→ **Work item**: Below are some entries. Copy each line in them that holds "shiftl".

Stored items:
(** [str(e)] *)
Definition exn_str (e : exn) : string :=
  match e with
  | AttributeError m | TypeError m | ServiceError m => m
  | HTTPException c d => Str.of_int c +:+ ": " +:+ d
  end.

Inductive result (A : Type) : Type :=
  | Ok (a : A)
  | Raise (e : exn).
Arguments Ok {A} a.
Arguments Raise {A} e.

(** Sequencing: a raised exception skips the rest. *)
#[global] Instance result_bind : MBind result := fun A B k m =>
  match m with
  | Ok a => k a
  | Raise e => Raise e
  end.

#[global] Instance result_ret : MRet result := fun A a => Ok a.

(** [try: body  except Exception as e: handler(e)] *)
Definition try_except {A : Type} (body : result A) (handler : exn -> result A) : result A :=
  match body with
  | Ok a => Ok a
  | Raise e => handler e
  end.

(** What one call reads from its surroundings: the instant (whole seconds
    since the epoch, UTC), the offset of the server's local time zone from UTC
    in seconds, and the 128 bits [uuid.uuid4()] draws. *)
Record World : Type := {
  epoch_seconds : Z;
  utc_offset : Z;
  uuid4 : Z
}.

Record datetime : Type := {
  year : Z; month : Z; day : Z; hour : Z; minute : Z; second : Z
}.

(** Proleptic Gregorian date of a day number counted from 1970-01-01. *)
Definition civil_from_days (days : Z) : Z * Z * Z :=
  let z := days + 719468 in
  let era := z / 146097 in
  let doe := z - era * 146097 in
  let yoe := (doe - doe / 1460 + doe / 36524 - doe / 146096) / 365 in
  let doy := doe - (365 * yoe + yoe / 4 - yoe / 100) in
  let mp := (5 * doy + 2) / 153 in
  let d := doy - (153 * mp + 2) / 5 + 1 in
  let m := if mp <? 10 then mp + 3 else mp - 9 in
  (yoe + era * 400 + (if m <=? 2 then 1 else 0), m, d).

(** The whole hours elapsed on the local wall clock. *)
Definition local_hours (w : World) : Z := (epoch_seconds w + utc_offset w) / 3600.

(** The whole hours elapsed in UTC. *)
Definition utc_hours (w : World) : Z := epoch_seconds w / 3600.

(** [datetime.now()]: the naive local wall-clock reading. *)
Definition datetime_now (w : World) : datetime :=
  let t := epoch_seconds w + utc_offset w in
  let '(y, m, d) := civil_from_days (local_hours w / 24) in
  {| year := y; month := m; day := d;
     hour := local_hours w mod 24;
     minute := (t / 60) mod 60;
     second := t mod 60 |}.

(** [dt.strftime('%Y%m%d_%H')], for the years 1000 to 9999, where [%Y] prints
    four digits. *)
Definition strftime_hour (dt : datetime) : string :=
  Str.four_digits (year dt) +:+ Str.two_digits (month dt)
  +:+ Str.two_digits (day dt) +:+ "_" +:+ Str.two_digits (hour dt).

(** [int(datetime.now().timestamp())] *)
Definition now_timestamp (w : World) : Z := epoch_seconds w.

(** [uuid.uuid4().int]: [UUID(bytes=os.urandom(16), version=4)] sets the two
    variant bits of the draw to 10 and its four version bits to 4. *)
Definition uuid4_int (w : World) : Z :=
  let int := uuid4 w mod 2 ^ 128 in
  let int := Z.land int (Z.lnot (Z.shiftl 0xc000 48)) in
  let int := Z.lor int (Z.shiftl 0x8000 48) in
  let int := Z.land int (Z.lnot (Z.shiftl 0xf000 64)) in
  Z.lor int (Z.shiftl 4 76).
Lemma transfer_call_run (E : env) (ccid : json) (uri : string) (w : world) :
  let url := action_url py_repr ccid "transfer" in
  let body := JDict [("to", JStr uri); ("command_id", JStr (uuid4 E url))] in
  transfer_call py_repr E ccid uri w =
  (Return (is_200 (http E url body)),
   with_posted (mkPost url body (http E url body) :: posted w) w).
Proof. reflexivity. Qed.

Lemma start_menu_run (E : env) (ccid : json) (w : world) :
  let url := action_url py_repr ccid "gather_using_speak" in
  let body := menu_body (uuid4 E url) in
  start_menu py_repr E ccid w =
  (Return tt, with_posted (mkPost url body (http E url body) :: posted w) w).
Proof. reflexivity. Qed.

(** The requests made between two worlds are what the later log has on
    top of the earlier one. *)
Lemma issued_prefix (w w' : world) (pre : list post_record) :
  posted w' = (pre ++ posted w)%list -> issued w w' = pre.
Proof.
  intros H. unfold issued. rewrite H, length_app.
  replace (List.length pre + List.length (posted w) - List.length (posted w))%nat
    with (List.length pre + 0)%nat by lia.
  rewrite firstn_app_2. cbn. apply app_nil_r.
Qed.

Lemma append_inj_l (a x y : string) : (a ++ x = a ++ y)%string -> x = y.
Proof.
  induction a as [|c a IH]; cbn; intros H; [exact H |].
  injection H as H. exact (IH H).
Qed.

(** Two actions on one call have different urls. *)
Lemma action_url_inj (ccid : json) (a b : string) :
  action_url py_repr ccid a = action_url py_repr ccid b -> a = b.
Proof.
  unfold action_url. intros H.
  repeat apply append_inj_l in H. exact H.
Qed.

#[local] Arguments bind : simpl never.
#[local] Arguments try_except : simpl never.
#[local] Arguments save_call_if_new : simpl never.
#[local] Arguments log_event : simpl never.
#[local] Arguments log_ivr_selection : simpl never.
#[local] Arguments log_transfer : simpl never.
#[local] Arguments answer_call : simpl never.
#[local] Arguments transfer_call : simpl never.
#[local] Arguments start_menu : simpl never.
#[local] Arguments action_url : simpl never.
#[local] Arguments truthy : simpl never.
#[local] Arguments py_in : simpl never.
#[local] Arguments hashable : simpl never.
#[local] Arguments DIGIT_TO_DEPARTMENT : simpl never.
#[local] Arguments DEPARTMENT_URIS : simpl never.
#[local] Arguments _extract_digits : simpl never.

(** Name the outcome of the first operation of the sequence in [H]. *)
Ltac peel H r w1 Heq :=
  match type of H with
  | bind ?m ?k ?w = _ => destruct (m w) as [r w1] eqn:Heq
  end.

(** Move [H] past that operation once its outcome is known. *)
Ltac advance H Heq :=
  first [ rewrite (bind_return _ _ _ _ _ Heq) in H
        | rewrite (bind_raise _ _ _ _ _ Heq) in H ].

(** ** Frame rules *)

Create HintDb frame.

Lemma preserves_ret {A} {T} (proj : world -> T) (a : A) :
  preserves (keeps proj) (ret a).
Proof. intros w r w' [= <- <-]. reflexivity. Qed.

Lemma preserves_raise {A} {T} (proj : world -> T) (e : exn) :
  preserves (keeps proj) (@raise A e).
Proof. intros w r w' [= <- <-]. reflexivity. Qed.

Lemma preserves_get_world {T} (proj : world -> T) :
  preserves (keeps proj) get_world.
Proof. intros w r w' [= <- <-]. reflexivity. Qed.

Lemma preserves_bind {A B} {T} (proj : world -> T) (m : M A) (k : A -> M B) :
  preserves (keeps proj) m -> (forall a, preserves (keeps proj) (k a)) ->
  preserves (keeps proj) (bind m k).
Proof.
  intros Hm Hk w r w'. unfold bind.
  destruct (m w) as [[a|e] w1] eqn:H1; intros H2.
  - unfold keeps. rewrite (Hk a _ _ _ H2). exact (Hm _ _ _ H1).
  - injection H2 as <- <-. exact (Hm _ _ _ H1).
Qed.
Lemma L_entry_Raise (x : jac_input) (k m : Z) (ex : exn) :
  L_entry x k m = Raise ex -> ex = IndexError.
Proof. unfold L_entry. intros H. index_raise H. Qed.

Lemma list_index_Raise (l : list Z) (k : Z) (ex : exn) :
  list_index l k = Raise ex -> ex = ValueError /\ k ∉ l.
Proof.
  induction l as [|m l IH]; cbn.
  - intros [= <-]. split; [reflexivity | apply not_elem_of_nil].
  - destruct (m =? k)%Z eqn:E; [discriminate|].
    destruct (list_index l k) as [e1|i]; cbn; [|discriminate].
    intros [= <-]. destruct (IH eq_refl) as [-> Hk]. split; [reflexivity|].
    apply not_elem_of_cons. split; [|exact Hk]. apply Z.eqb_neq in E. congruence.
Qed.

Lemma list_index_safe (l : list Z) (k : Z) :
  k ∈ l -> exists i, list_index l k = Ok i.
Proof.
  intros Hk. destruct (list_index l k) as [ex|i] eqn:E; [|eauto].
  apply list_index_Raise in E as [_ Hn]. contradiction.
Qed.

Lemma jacobian_Raise (x : jac_input) (pr qr : list Z) (ex : exn) :
  jacobian x pr qr = Raise ex -> ex = IndexError \/ ex = ValueError.
Proof.
  unfold jacobian. intros [H | (top & _ & H)]%bind_Raise.
  - apply mapR_Raise in H as (k & _ & H). unfold HN_row in H.
    apply bind_Raise in H as [H | (? & _ & H)];
      [apply list_index_Raise in H as [-> _]; auto|].
    apply bind_Raise in H as [H | (? & _ & H)].
    { apply mapR_Raise in H as (m & _ & H). apply H_entry_Raise in H. auto. }
    apply bind_Raise in H as [H | (? & _ & H)]; [|discriminate].
    apply mapR_Raise in H as (m & _ & H). apply N_entry_Raise in H. auto.
  - apply bind_Raise in H as [H | (bottom & _ & H)]; [|discriminate].
    apply mapR_Raise in H as (k & _ & H). unfold ML_row in H.
    apply bind_Raise in H as [H | (? & _ & H)];
      [apply list_index_Raise in H as [-> _]; auto|].
    apply bind_Raise in H as [H | (? & _ & H)].
    { apply mapR_Raise in H as (m & _ & H). apply M_entry_Raise in H. auto. }
    apply bind_Raise in H as [H | (? & _ & H)];
      [apply list_index_Raise in H as [-> _]; auto|].
    apply bind_Raise in H as [H | (? & _ & H)]; [|discriminate].
    apply mapR_Raise in H as (m & _ & H). apply L_entry_Raise in H. auto.
Qed.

→ **The answer**:
  let int := Z.land int (Z.lnot (Z.shiftl 0xc000 48)) in
  let int := Z.lor int (Z.shiftl 0x8000 48) in
  let int := Z.land int (Z.lnot (Z.shiftl 0xf000 64)) in
  Z.lor int (Z.shiftl 4 76).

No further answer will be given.